Please report each line in the material below that includes "destruct".

------------------------------------

(** A batch that started within the limits stays within them, or is one
    request that is larger than the limit on its own. *)
Definition batch_ok (batch : list Request.t) : Prop :=
  len batch <= max_requests ∧
  (total Request.byte_weight batch <= max_bytes ∨
   ∃ r, batch = [r] ∧ max_bytes < Request.byte_weight r).
Lemma drain_loop_bounds waiting taken weight batch rest :
  0 <= max_bytes <= u64_max →
  Forall (λ r, 0 <= Request.byte_weight r) (taken ++ waiting) →
  len taken <= max_requests → weight = total Request.byte_weight taken → weight <= max_bytes →
  drain_loop max_requests max_bytes waiting taken weight = (batch, rest) → batch_ok batch.
Proof.
  intros Hmax. revert taken weight. induction waiting as [|next waiting IH]; intros taken weight Hf Hl -> Hw; simpl.
  { intros [= <- <-]. split; auto. }
  destruct (Z.ltb_spec (len taken) max_requests) as [Hlt|]; [|intros [= <- <-]; split; auto].
  pose proof Hf as [Hft [Hn _]%Forall_cons_1]%Forall_app.
  destruct (negb (len taken =? 0) && _) eqn:Ex; [intros [= <- <-]; split; auto|].
  destruct (Z.ltb_spec max_bytes (Request.byte_weight next)) as [Hbig|Hsmall].
  - intros [= <- <-]. split; [rewrite len_app, len_cons, len_nil; lia|].
    destruct taken as [|r taken]; [right; by exists next|].
    exfalso. rewrite len_cons in Ex. pose proof (len_nonneg taken).
    rewrite (proj2 (Z.eqb_neq _ _)) in Ex by lia. simpl negb in Ex.
    apply andb_false_iff in Ex as [?|[Hs%Z.ltb_ge _]%orb_false_iff]; [done|].
    unfold saturating_sub in Hs.
    assert (0 <= total Request.byte_weight (r :: taken)).
    { clear -Hft. induction Hft; rewrite ?total_cons; [done | lia]. }
    lia.
  - assert (total Request.byte_weight taken + Request.byte_weight next <= max_bytes) as Hsum.
    { destruct taken as [|r taken]; [rewrite total_nil; lia|].
      rewrite len_cons in Ex. pose proof (len_nonneg taken).
      rewrite (proj2 (Z.eqb_neq _ _)) in Ex by lia. simpl negb in Ex.
      apply andb_false_iff in Ex as [?|[Hs%Z.ltb_ge _]%orb_false_iff]; [done|].
      unfold saturating_sub in Hs. lia. }
    apply IH.
    + by rewrite <- (assoc_L (++)).
    + rewrite len_app, len_cons, len_nil. lia.
    + rewrite total_app, total_cons, total_nil. unfold saturating_add. lia.
    + unfold saturating_add. lia.
Qed.
Lemma drain_loop_nonempty next waiting batch rest :
  0 < max_requests → drain_loop max_requests max_bytes (next :: waiting) [] 0 = (batch, rest) →
  batch ≠ [].
Proof.
  intros Hm. cbn [drain_loop]. rewrite len_nil, (proj2 (Z.ltb_lt _ _)) by lia. cbn [Z.eqb negb andb].
  case_match; [by intros [= <- <-]|]. by intros [_ [more ->]]%drain_loop_split.
Qed.
End drain.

------------------------------------

** Answer box **
  destruct (Z.ltb_spec (len taken) max_requests) as [Hlt|]; [|intros [= <- <-]; split; auto].
  destruct (negb (len taken =? 0) && _) eqn:Ex; [intros [= <- <-]; split; auto|].
  destruct (Z.ltb_spec max_bytes (Request.byte_weight next)) as [Hbig|Hsmall].
    destruct taken as [|r taken]; [right; by exists next|].
    { destruct taken as [|r taken]; [rewrite total_nil; lia|].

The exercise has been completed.